◆ **YOUR INSTRUCTIONS**: Reproduce exactly the lines that run from the start of the records below to the line with "(∃ w tr, window_impl_ctor cfg", inclusive.

◆ **DATASET EXCERPTS**:
(** Provided the theme probe comes back, constructing with a requested type
    yields a window exactly when that type is compiled in. *)
Theorem ctor_completes_iff_compiled_in cfg env opts t offscreen gpa :
  theme_probe_returns cfg env = true →
  (∃ w tr, window_impl_ctor cfg env opts (Some t) offscreen gpa = Done (w, tr))
  ↔ compiled_in cfg t = true.
Proof.
  intros Hth. pose proof (select_by_type cfg t) as Hsel. split.
  - intros (w & tr & Hw). destruct (compiled_in cfg t); [done|].
    case_bool_decide.
    + destruct Hsel as [what Hsel].
      rewrite (ctor_select_throws _ _ _ _ _ _ _ Hsel) in Hw. discriminate.
    + rewrite (ctor_select_null _ _ _ _ _ _ _ Hsel) in Hw.
      destruct (NDEBUG cfg); discriminate.
  - intros Hin. rewrite Hin in Hsel. destruct Hsel as (rw & tr & Hsel).
    destruct (ctor_completes cfg env opts (Some t) offscreen gpa rw tr Hsel Hth)
      as (w & t' & Hw & _). eauto.
Qed.

Lemma ctor_completes_iff_compiled_in_witness :
  (∃ w tr, window_impl_ctor linux_build no_registry sample_options (Some EGL)
             true None = Done (w, tr))
  ↔ compiled_in linux_build EGL = true.
Proof. apply ctor_completes_iff_compiled_in. reflexivity. Defined.

(** COCOA, WASM and UNKNOWN have no branch in the constructor: on every
    build a request for one of them leaves [RenWin] null, and construction
    ends on the failed [assert], or on the null dereference under [NDEBUG];
    it neither throws nor yields a window. *)
Theorem ctor_type_without_branch cfg env opts t offscreen gpa :
  t ∈ [COCOA; WASM; UNKNOWN] →
  window_impl_ctor cfg env opts (Some t) offscreen gpa
  = if NDEBUG cfg then NullDereference else AssertionFailed.
Proof.
  intros Hin. apply ctor_select_null with (t := []).
  repeat (apply elem_of_cons in Hin as [->|Hin]); [..|by apply elem_of_nil in Hin];
    reflexivity.
Qed.

Lemma ctor_type_without_branch_witness :
  window_impl_ctor linux_build no_registry sample_options (Some COCOA) false None
  = if NDEBUG linux_build then NullDereference else AssertionFailed.
Proof. apply ctor_type_without_branch. set_solver. Defined.

(** With no type requested the constructor takes VTK's default render
    window: provided the theme probe comes back, it completes on every build
    and the window has the default class. *)
Theorem ctor_unspecified_type cfg env opts offscreen gpa :
  theme_probe_returns cfg env = true →
  ∃ w tr, window_impl_ctor cfg env opts None offscreen gpa = Done (w, tr)
          ∧ rw_class (RenWin w) = default_window_class cfg.
Proof.
  intros Hth.
  destruct (ctor_completes cfg env opts None offscreen gpa
              (New (default_window_class cfg)) [] eq_refl Hth)
    as (w & tr & Hw & Hcls & _).
  eauto.
Qed.

Lemma ctor_unspecified_type_witness :
  ∃ w tr, window_impl_ctor windows_build windows11_dark sample_options None
            false None = Done (w, tr)
          ∧ rw_class (RenWin w) = default_window_class windows_build.
Proof. apply ctor_unspecified_type. reflexivity. Defined.

(** On a Windows build, a registry build number that overflows [std::stoi]
    makes the constructor throw [std::out_of_range], also for a type that is
    compiled in: only [std::invalid_argument] is caught. *)
Theorem ctor_registry_overflow cfg env opts t offscreen gpa :
  _WIN32 cfg = true →
  reg_CurrentBuildNumber env = Some stoi_out_of_range →
  compiled_in cfg t = true →
  window_impl_ctor cfg env opts (Some t) offscreen gpa = Thrown std_out_of_range.
Proof.
  intros Hwin Hreg Hin.
  destruct (select_compiled_in cfg t Hin) as (? & rw & tr & Hsel & _).
  apply ctor_theme_overflow with (rw := rw) (t := tr); [done|].
  unfold theme_probe_returns. by rewrite Hwin, Hreg.
Qed.

Lemma ctor_registry_overflow_witness :
  window_impl_ctor windows_build overflowing_registry sample_options (Some WGL)
    false None = Thrown std_out_of_range.
Proof. apply ctor_registry_overflow; reflexivity. Defined.

(** ** The window the constructor leaves *)

Lemma select_no_renderers cfg type rw t :
  select_render_window cfg type = Done (Some rw, t) → rw_renderers rw = [].
Proof.
  unfold select_render_window.
  destruct type as [[]|];
    repeat match goal with
           | |- context [if ?b then _ else _] => destruct b
           end; cbn; intros [= <- _]; reflexivity.
Qed.

Lemma setup_opengl_renderers cfg gpa renwin rw t :
  setup_opengl cfg gpa renwin = Done (Some rw, t) →
  ∃ rw0, renwin = Some rw0 ∧ rw_renderers rw = rw_renderers rw0
         ∧ rw_class rw = rw_class rw0.
Proof.
  destruct renwin as [rw0|]; [|discriminate].
  destruct (setup_opengl_done cfg gpa rw0) as (rw' & t' & Hogl & Hcls & Hrens).
  rewrite Hogl. intros [= <- _]. eauto.
Qed.

Lemma setup_opengl_configured cfg gpa rw0 :
  ∃ t, (if vtk_at_least cfg 9 3 20240914
        then setup_opengl cfg gpa (Some rw0) else mret (Some rw0))
       = Done (Some (opengl_configured cfg gpa rw0), t).
Proof.
  unfold opengl_configured, setup_opengl, SafeDownCast_OpenGL.
  cbn [mbind option_bind].
  destruct (vtk_at_least cfg 9 3 20240914); cbn [andb]; [|cbn; eauto].
  destruct (IsA (rw_class rw0) "vtkOpenGLRenderWindow"); [|cbn; eauto].
  destruct (bool_decide (is_Some gpa));
    destruct (F3D_MODULE_EXTERNAL_RENDERING cfg);
    destruct (IsA (rw_class rw0) "vtkExternalOpenGLRenderWindow") eqn:E;
    cbn; rewrite ?E; cbn; eauto.
Qed.

(** A constructed window, in closed form. *)
Lemma ctor_window cfg env opts type offscreen gpa w t :
  window_impl_ctor cfg env opts type offscreen gpa = Done (w, t) →
  ∃ rw0 t0,
    select_render_window cfg type = Done (Some rw0, t0)
    ∧ w = {| Camera := {| VTKRenderer := Some InternalsRenderer |};
             RenWin := configured cfg gpa offscreen rw0;
             Renderer := rd_invoke "Initialize" [] NewRenderer;
             Options := opts;
             CachePath := "";
             GetProcAddress := gpa |}.
Proof.
  unfold window_impl_ctor. intros H.
  repeat match type of H with
         | (_ ≫= _) = Done _ =>
             apply eff_bind_inv in H as (? & ? & ? & ? & H & ?)
         end.
  repeat match goal with
         | H : on_renwin _ _ _ = Done _ |- _ =>
             rewrite on_renwin_done in H; injection H as <- <-
         | H : emit _ = Done _ |- _ => injection H as _ <-
         | H : Initialize _ = Done _ |- _ => injection H as <- <-
         end.
  injection H as <- _.
  match goal with
  | Hsel : select_render_window _ _ = Done (?rw, _),
    Hogl : (if vtk_at_least _ _ _ _ then setup_opengl _ _ _ else _) = Done (?rw', _),
    Hderef : deref ?rw' = Done (?rw1, _),
    Htr : (if vtk_at_least _ _ _ _ then on_renwin _ _ _ else _) = Done (?rw2, _)
    |- _ =>
      destruct rw' as [rw1'|]; [|discriminate Hderef];
      injection Hderef as <- _;
      destruct rw as [rw0|];
      [|destruct (vtk_at_least cfg 9 3 20240914); discriminate Hogl];
      destruct (setup_opengl_configured cfg gpa rw0) as [t' Hconf];
      rewrite Hconf in Hogl; injection Hogl as <- _;
      exists rw0; eexists; split; [exact Hsel|];
      unfold configured;
      destruct (vtk_at_least cfg 9 3 20240606);
      [rewrite on_renwin_done in Htr|]; injection Htr as <- _; reflexivity
  end.
Qed.

Lemma select_fresh cfg type rw0 t0 m :
  select_render_window cfg type = Done (Some rw0, t0) →
  m ≠ "AutomaticWindowPositionAndResizeOff" → m ≠ "SetWindowInfo" →
  rw_props rw0 !! m = None.
Proof.
  unfold select_render_window. intros H Hm1 Hm2.
  destruct type as [[]|];
    repeat match type of H with
           | context [if ?b then _ else _] => destruct b
           end; cbn in H; try discriminate; injection H as <- _; cbn;
    rewrite ?lookup_insert_ne by done; apply lookup_empty.
Qed.

Lemma configured_class cfg gpa offscreen rw0 :
  rw_class (configured cfg gpa offscreen rw0) = rw_class rw0.
Proof.
  unfold configured, opengl_configured.
  repeat match goal with
         | |- context [if ?b then _ else _] => destruct b
         end; reflexivity.
Qed.

Lemma configured_renderers cfg gpa offscreen rw0 :
  rw_renderers (configured cfg gpa offscreen rw0)
  = rw_renderers rw0 ++ [InternalsRenderer].
Proof.
  unfold configured, opengl_configured.
  repeat match goal with
         | |- context [if ?b then _ else _] => destruct b
         end; reflexivity.
Qed.

(** Every window the constructor yields has hardware antialiasing off, the
    requested off-screen mode, the title "f3d", the window's renderer as its
    one renderer, a camera bound to that renderer, the given options, an empty
    cache path and an initialised renderer. *)
Theorem ctor_post_state cfg env opts type offscreen gpa w t :
  window_impl_ctor cfg env opts type offscreen gpa = Done (w, t) →
  rw_props (RenWin w) !! "SetMultiSamples" = Some [VInt 0]
  ∧ rw_props (RenWin w) !! "SetOffScreenRendering" = Some [VBool offscreen]
  ∧ rw_props (RenWin w) !! "SetWindowName" = Some [VString "f3d"]
  ∧ rw_renderers (RenWin w) = [InternalsRenderer]
  ∧ VTKRenderer (Camera w) = Some InternalsRenderer
  ∧ Options w = opts
  ∧ CachePath w = ""
  ∧ rd_props (Renderer w) = {["Initialize" := []]}.
Proof.
  intros H. destruct (ctor_window _ _ _ _ _ _ _ _ H) as (rw0 & t0 & Hsel & ->).
  cbn [RenWin Camera Options CachePath Renderer VTKRenderer].
  rewrite configured_renderers, (select_no_renderers _ _ _ _ Hsel).
  split.
  { unfold configured. cbn. rewrite !lookup_insert_ne by done.
    apply lookup_insert_eq. }
  split.
  { unfold configured. cbn. rewrite lookup_insert_ne by done.
    apply lookup_insert_eq. }
  split.
  { unfold configured. cbn. apply lookup_insert_eq. }
  do 4 (split; [reflexivity|]).
  unfold rd_invoke, NewRenderer. cbn. apply insert_empty.
Qed.

Lemma ctor_post_state_witness :
  ∃ w t,
    window_impl_ctor linux_build no_registry sample_options (Some OSMESA) true
      None = Done (w, t)
    ∧ rw_props (RenWin w) !! "SetMultiSamples" = Some [VInt 0]
    ∧ rw_props (RenWin w) !! "SetOffScreenRendering" = Some [VBool true]
    ∧ rw_props (RenWin w) !! "SetWindowName" = Some [VString "f3d"]
    ∧ rw_renderers (RenWin w) = [InternalsRenderer]
    ∧ VTKRenderer (Camera w) = Some InternalsRenderer
    ∧ Options w = sample_options
    ∧ CachePath w = ""
    ∧ rd_props (Renderer w) = {["Initialize" := []]}.
Proof.
  destruct (window_impl_ctor linux_build no_registry sample_options
              (Some OSMESA) true None) as [[w t]| | |] eqn:E;
    [|vm_compute in E; discriminate..].
  exists w, t. split; [reflexivity|].
  exact (ctor_post_state _ _ _ _ _ _ _ _ E).
Defined.

(** The OpenGL symbol loader is installed on the window exactly when VTK is
    at least 9.3.20240914, the window is an OpenGL render window and the
    loader given to the constructor is not empty. *)
Theorem ctor_symbol_loader cfg env opts type offscreen gpa w t :
  window_impl_ctor cfg env opts type offscreen gpa = Done (w, t) →
  rw_props (RenWin w) !! "SetOpenGLSymbolLoader" = Some []
  ↔ vtk_at_least cfg 9 3 20240914 = true
    ∧ IsA (rw_class (RenWin w)) "vtkOpenGLRenderWindow" = true
    ∧ is_Some gpa.
Proof.
  intros H. destruct (ctor_window _ _ _ _ _ _ _ _ H) as (rw0 & t0 & Hsel & ->).
  cbn [RenWin]. rewrite configured_class.
  pose proof (select_fresh cfg type rw0 t0 "SetOpenGLSymbolLoader" Hsel
                ltac:(done) ltac:(done)) as Hfresh.
  unfold configured, opengl_configured.
  destruct (vtk_at_least cfg 9 3 20240914);
    destruct (IsA (rw_class rw0) "vtkOpenGLRenderWindow");
    destruct (vtk_at_least cfg 9 3 20240606);
    destruct (F3D_MODULE_EXTERNAL_RENDERING cfg);
    destruct (IsA (rw_class rw0) "vtkExternalOpenGLRenderWindow");
    case_bool_decide as Hgpa; cbn;
    rewrite ?lookup_insert_ne by done;
    rewrite ?lookup_insert_eq, ?Hfresh; intuition congruence.
Qed.

Lemma ctor_symbol_loader_witness :
  ∃ w t,
    window_impl_ctor linux_build no_registry sample_options (Some GLX) false
      (Some (λ _, 0)) = Done (w, t)
    ∧ (rw_props (RenWin w) !! "SetOpenGLSymbolLoader" = Some []
       ↔ vtk_at_least linux_build 9 3 20240914 = true
         ∧ IsA (rw_class (RenWin w)) "vtkOpenGLRenderWindow" = true
         ∧ is_Some (Some (λ _ : string, 0))).
Proof.
  destruct (window_impl_ctor linux_build no_registry sample_options
              (Some GLX) false (Some (λ _, 0))) as [[w t]| | |] eqn:E;
    [|vm_compute in E; discriminate..].
  exists w, t. split; [reflexivity|].
  exact (ctor_symbol_loader _ _ _ _ _ _ _ _ E).
Defined.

◆ **EXERCISE ANSWER**:
(** Provided the theme probe comes back, constructing with a requested type
    yields a window exactly when that type is compiled in. *)
Theorem ctor_completes_iff_compiled_in cfg env opts t offscreen gpa :
  theme_probe_returns cfg env = true →
  (∃ w tr, window_impl_ctor cfg env opts (Some t) offscreen gpa = Done (w, tr))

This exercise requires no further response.